§ **Data for this task**
(** [home] tells the channel a record was made for. *)
Record sound (l : history) (home : list string) (N : mnode) : Prop := {
  so_len : length home = length (m_chans N);
  so_state : ∀ m ref, jget (m_state N) m = Some ref → home !! ref = Some m;
  so_chan : ∀ ref c m, m_chans N !! ref = Some c → home !! ref = Some m → drawn l (c_myNonce c) ∧
    (∀ p, c_peerNonce c = Some p → heard l m p) ∧ (truthy_json (c_pendingSig c) = true → proof_heard l m (c_pendingSig c));
  so_task : ∀ t, t ∈ m_tasks N → match t with
    | TSig m ref cbv => home !! ref = Some m ∧ ∃ my, my_at N ref = Some my ∧ channel_value l m my cbv
    | TVerify m ref cbv frame => home !! ref = Some m ∧ proof_heard l m frame ∧ ∃ my, my_at N ref = Some my ∧ channel_value l m my cbv
    | _ => True
    end;
  so_log : ∀ e, e ∈ m_log N → match e with
    | Bind ref n m key => home !! ref = Some m ∧ ∃ my, my_at N ref = Some my ∧ proven l m my n
    | SignHello m cbv => ∃ my, channel_value l m my cbv
    | _ => True
    end
}.

Lemma channel_value_mono l l' m my cbv : l ⊆ l' → channel_value l m my cbv → channel_value l' m my cbv.
Proof.
  intros Hl (p & H1 & H2 & (x & Hx & ?) & (E & b & Hb & ?) & Hfp). exists p. split_and!; [done..|by exists x; auto|by exists E, b; auto|].
  destruct fingerprints; [|done]. destruct Hfp as (y & fp & ? & ? & ?). exists y, fp. auto.
Qed.
Lemma proof_heard_mono l l' m b : l ⊆ l' → proof_heard l m b → proof_heard l' m b.
Proof. intros Hl [E H]. exists E. auto. Qed.
Lemma proven_mono l l' m my n : l ⊆ l' → proven l m my n → proven l' m my n.
Proof.
  intros Hl (cbv & frame & k & H1 & H2 & H3 & x & Hx & H4). exists cbv, frame, k. split_and!; [by eapply channel_value_mono|by eapply proof_heard_mono|done|].
  exists x. auto.
Qed.

Lemma sound_mono l l' home N : l ⊆ l' → sound l home N → sound l' home N.
Proof.
  intros Hl [H1 H2 H3 H4 H5]. split; try done.
  - intros ref c m Hc Hh. destruct (H3 _ _ _ Hc Hh) as ((x & Hx & ?) & Hp & Hs). split_and!; [by exists x; auto| |].
    + intros p (E & b & ? & ?)%Hp. exists E, b. auto.
    + intros ?%Hs. by eapply proof_heard_mono.
  - intros t Ht. specialize (H4 _ Ht). destruct t as [m ref cbv|m ref cbv frame| |]; try done.
    + destruct H4 as (? & my & ? & ?). split; [done|]. exists my. split; [done|]. by eapply channel_value_mono.
    + destruct H4 as (? & ? & my & ? & ?). split_and!; [done|by eapply proof_heard_mono|]. exists my. split; [done|]. by eapply channel_value_mono.
  - intros e He. specialize (H5 _ He). destruct e as [m cbv| |ref n m key| |]; try done.
    + destruct H5 as (my & ?). exists my. by eapply channel_value_mono.
    + destruct H5 as (? & my & ? & ?). split; [done|]. exists my. split; [done|]. by eapply proven_mono.
Qed.

(** Steps that keep it: a changed record, a new effect, a new task, a lost channel. *)
Lemma sound_chans l home N cs : sound l home N → (∀ ref, c_myNonce <$> cs !! ref = my_at N ref) → length cs = length (m_chans N) →
  (∀ ref c m, cs !! ref = Some c → home !! ref = Some m →
    (∀ p, c_peerNonce c = Some p → heard l m p) ∧ (truthy_json (c_pendingSig c) = true → proof_heard l m (c_pendingSig c))) →
  sound l home (mk_mnode cs (m_state N) (m_tasks N) (m_log N)).
Proof.
  intros [H1 H2 H3 H4 H5] Hm Hl Hc. split; try done; [by cbn; rewrite H1, Hl| | |].
  - intros ref c m Hr Hh. split; [|by eapply Hc]. specialize (Hm ref). cbn in Hr. rewrite Hr in Hm. unfold my_at in Hm.
    destruct (m_chans N !! ref) as [c0|] eqn:E; [|done]. injection Hm as Hm. rewrite Hm. by eapply H3.
  - intros t Ht. specialize (H4 _ Ht). destruct t; unfold my_at in *; cbn [m_chans]; rewrite ?Hm; done.
  - intros e He. specialize (H5 _ He). destruct e; unfold my_at in *; cbn [m_chans]; rewrite ?Hm; done.
Qed.

Lemma sound_upd l home N ref f : sound l home N → (∀ c, c_myNonce (f c) = c_myNonce c) →
  (∀ c m, m_chans N !! ref = Some c → home !! ref = Some m → (∀ p, c_peerNonce (f c) = Some p → heard l m p) ∧
    (truthy_json (c_pendingSig (f c)) = true → proof_heard l m (c_pendingSig (f c)))) →
  sound l home (upd_chan ref f N).
Proof.
  intros HS Hf Hc. apply sound_chans; [done| |by rewrite length_alter|].
  - intros r. unfold my_at. destruct (decide (r = ref)) as [->|]; [|by rewrite list_lookup_alter_ne].
    rewrite list_lookup_alter_eq. destruct (m_chans N !! ref); [|done]. simpl. by rewrite Hf.
  - intros r c m. destruct (decide (r = ref)) as [->|]; [|rewrite list_lookup_alter_ne by done; intros; by eapply so_chan].
    rewrite list_lookup_alter_eq. destruct (m_chans N !! ref) as [c0|]; [|done]. intros [= <-] Hh. by apply Hc.
Qed.
(** A change that keeps what was heard. *)
Lemma sound_same l home N ref f : sound l home N →
  (∀ c, c_myNonce (f c) = c_myNonce c ∧ c_peerNonce (f c) = c_peerNonce c ∧ c_pendingSig (f c) = c_pendingSig c) →
  sound l home (upd_chan ref f N).
Proof.
  intros HS Hf. apply sound_upd; [done|intros c; apply Hf|]. intros c m Hc Hh. destruct (Hf c) as (_ & -> & ->). by eapply so_chan.
Qed.

Lemma sound_log l home N e : sound l home N → match e with
    | Bind ref n m key => home !! ref = Some m ∧ ∃ my, my_at N ref = Some my ∧ proven l m my n
    | SignHello m cbv => ∃ my, channel_value l m my cbv
    | _ => True
    end → sound l home (log e N).
Proof. intros [H1 H2 H3 H4 H5] He. split; try done. intros e' [?|?%list_elem_of_singleton]%elem_of_app; [by apply H5|by subst e']. Qed.

Lemma sound_await l home N t : sound l home N → match t with
    | TSig m ref cbv => home !! ref = Some m ∧ ∃ my, my_at N ref = Some my ∧ channel_value l m my cbv
    | TVerify m ref cbv frame => home !! ref = Some m ∧ proof_heard l m frame ∧ ∃ my, my_at N ref = Some my ∧ channel_value l m my cbv
    | _ => True
    end → sound l home (await t N).
Proof. intros [H1 H2 H3 H4 H5] He. split; try done. intros e' [?|?%list_elem_of_singleton]%elem_of_app; [by apply H4|by subst e']. Qed.

Lemma sound_put l home N s : sound l home N → (∀ m ref, jget s m = Some ref → jget (m_state N) m = Some ref) → sound l home (put_state s N).
Proof. intros [H1 H2 H3 H4 H5] Hs. split; try done. intros m ref H. cbn in H. eauto. Qed.

Lemma sound_send l home E m ty b N : sound l home N → sound l home (send E m ty b N).
Proof. intros H. unfold send. destruct (e_sendFails E); [done|]. by apply sound_log. Qed.

Lemma sound_ensure l home E m N : sound l home N → drawn l (e_nonce E) →
  ∃ home', sound l home' (ensure E m N).1 ∧ home' !! (ensure E m N).2 = Some m ∧ jget (m_state (ensure E m N).1) m = Some (ensure E m N).2.
Proof.
  intros HS Hd. unfold ensure. destruct (jget (m_state N) m) as [ref|] eqn:Em.
  - exists home. split_and!; [done|by eapply so_state|done].
  - exists (home ++ [m]). cbn [fst snd]. destruct HS as [H1 H2 H3 H4 H5].
    assert (∀ E' ty b N', m_state (send E' m ty b N') = m_state N') as -> by (intros; unfold send; by destruct (e_sendFails _)).
    cbn [m_state]. rewrite jget_jset_eq. split; [|split; [rewrite <-H1; by rewrite lookup_app_r, Nat.sub_diag by lia|done]].
    assert (∀ r, is_Some (home !! r) → (home ++ [m]) !! r = home !! r) as Hh.
    { intros r Hr%lookup_lt_is_Some. by rewrite lookup_app_l. }
    assert (∀ r my, my_at N r = Some my → c_myNonce <$> (m_chans N ++ [new_chan (e_nonce E)]) !! r = Some my) as Hm.
    { intros r my. unfold my_at. destruct (m_chans N !! r) eqn:Er; [|done]. rewrite lookup_app_l by (by eapply lookup_lt_Some). by rewrite Er. }
    apply sound_send. split; cbn [m_chans m_state m_tasks m_log].
    + rewrite !length_app, H1. done.
    + intros m' r. rewrite jget_jset. destruct (decide _) as [->|]; [intros [= <-]; rewrite <-H1; by rewrite lookup_app_r, Nat.sub_diag by lia|].
      intros Hr%H2. by rewrite Hh by (by eexists).
    + intros r c m' [Hc|[Hge Hc]]%lookup_app_Some Hm'.
      * rewrite lookup_app_l in Hm' by (rewrite H1; by eapply lookup_lt_Some). by eapply H3.
      * destruct (r - length (m_chans N))%nat; [|done]. injection Hc as <-. split_and!; [done|done|done].
    + intros t Ht. specialize (H4 _ Ht). destruct t as [m' r cbv|m' r cbv fr| |]; try done.
      * destruct H4 as (Hr & my & Hmy & ?). rewrite Hh by (by eexists). split; [done|]. exists my. split; [by apply Hm|done].
      * destruct H4 as (Hr & ? & my & Hmy & ?). rewrite Hh by (by eexists). split_and!; [done..|]. exists my. split; [by apply Hm|done].
    + intros e He. specialize (H5 _ He). destruct e as [| |r n m' key| |]; try done.
      destruct H5 as (Hr & my & Hmy & ?). rewrite Hh by (by eexists). split; [done|]. exists my. split; [by apply Hm|done].
Qed.

Lemma truthy_Some s x : truthy s = Some x ↔ s = Some x ∧ x ≠ "".
Proof. destruct s as [[|c s]|]; simpl; naive_solver. Qed.

Lemma cbv_value l home N E x m ref c cbv : sound l home N → x ∈ l → E = x.1 → home !! ref = Some m → m_chans N !! ref = Some c →
  cbv_of fingerprints E m c = Some cbv → channel_value l m (c_myNonce c) cbv.
Proof.
  intros HS Hx -> Hh Hc. unfold cbv_of. destruct (truthy (Some (c_myNonce c))) as [my|] eqn:E1; [|done].
  destruct (truthy (c_peerNonce c)) as [p|] eqn:E2; [|done]. apply truthy_Some in E1 as [[= E1] ?], E2 as [E2 ?]. subst my.
  destruct (so_chan _ _ _ HS _ _ _ Hc Hh) as (Hd & Hp & _). cbn [mbind option_bind]. intros Hcv. exists p. split_and!; try done; [by apply Hp|].
  destruct fingerprints; cbn [negb] in Hcv; [|by injection Hcv as <-]. destruct (e_fp x.1 m) as [fp|] eqn:Ef; [|done]. injection Hcv as <-.
  by exists x, fp.
Qed.

Lemma sound_verify_pending l home m ref cbv N my : sound l home N → home !! ref = Some m → my_at N ref = Some my → channel_value l m my cbv →
  sound l home (verify_pending m ref cbv N).
Proof.
  intros HS Hh Hm Hv. unfold verify_pending. destruct (m_chans N !! ref) as [c|] eqn:Ec; [|done].
  destruct (truthy_json _ && _ && _) eqn:E; [|done]. apply andb_true_iff in E as [[Ht _]%andb_true_iff _].
  apply sound_await; [by apply sound_same|]. split_and!; [done|by eapply so_chan|]. exists my. split; [|done].
  unfold my_at in *. cbn [upd_chan m_chans]. rewrite list_lookup_alter_eq, Ec. rewrite Ec in Hm. done.
Qed.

§ **Activity**
Which lines belong in the answer? Exactly those from the first line of the entries through the line holding "intros Hl (p", inclusive, copied unchanged.

§ **Exercise result**
(** [home] tells the channel a record was made for. *)
Record sound (l : history) (home : list string) (N : mnode) : Prop := {
  so_len : length home = length (m_chans N);
  so_state : ∀ m ref, jget (m_state N) m = Some ref → home !! ref = Some m;
  so_chan : ∀ ref c m, m_chans N !! ref = Some c → home !! ref = Some m → drawn l (c_myNonce c) ∧
    (∀ p, c_peerNonce c = Some p → heard l m p) ∧ (truthy_json (c_pendingSig c) = true → proof_heard l m (c_pendingSig c));
  so_task : ∀ t, t ∈ m_tasks N → match t with
    | TSig m ref cbv => home !! ref = Some m ∧ ∃ my, my_at N ref = Some my ∧ channel_value l m my cbv
    | TVerify m ref cbv frame => home !! ref = Some m ∧ proof_heard l m frame ∧ ∃ my, my_at N ref = Some my ∧ channel_value l m my cbv
    | _ => True
    end;
  so_log : ∀ e, e ∈ m_log N → match e with
    | Bind ref n m key => home !! ref = Some m ∧ ∃ my, my_at N ref = Some my ∧ proven l m my n
    | SignHello m cbv => ∃ my, channel_value l m my cbv
    | _ => True
    end
}.

Lemma channel_value_mono l l' m my cbv : l ⊆ l' → channel_value l m my cbv → channel_value l' m my cbv.
Proof.
  intros Hl (p & H1 & H2 & (x & Hx & ?) & (E & b & Hb & ?) & Hfp). exists p. split_and!; [done..|by exists x; auto|by exists E, b; auto|].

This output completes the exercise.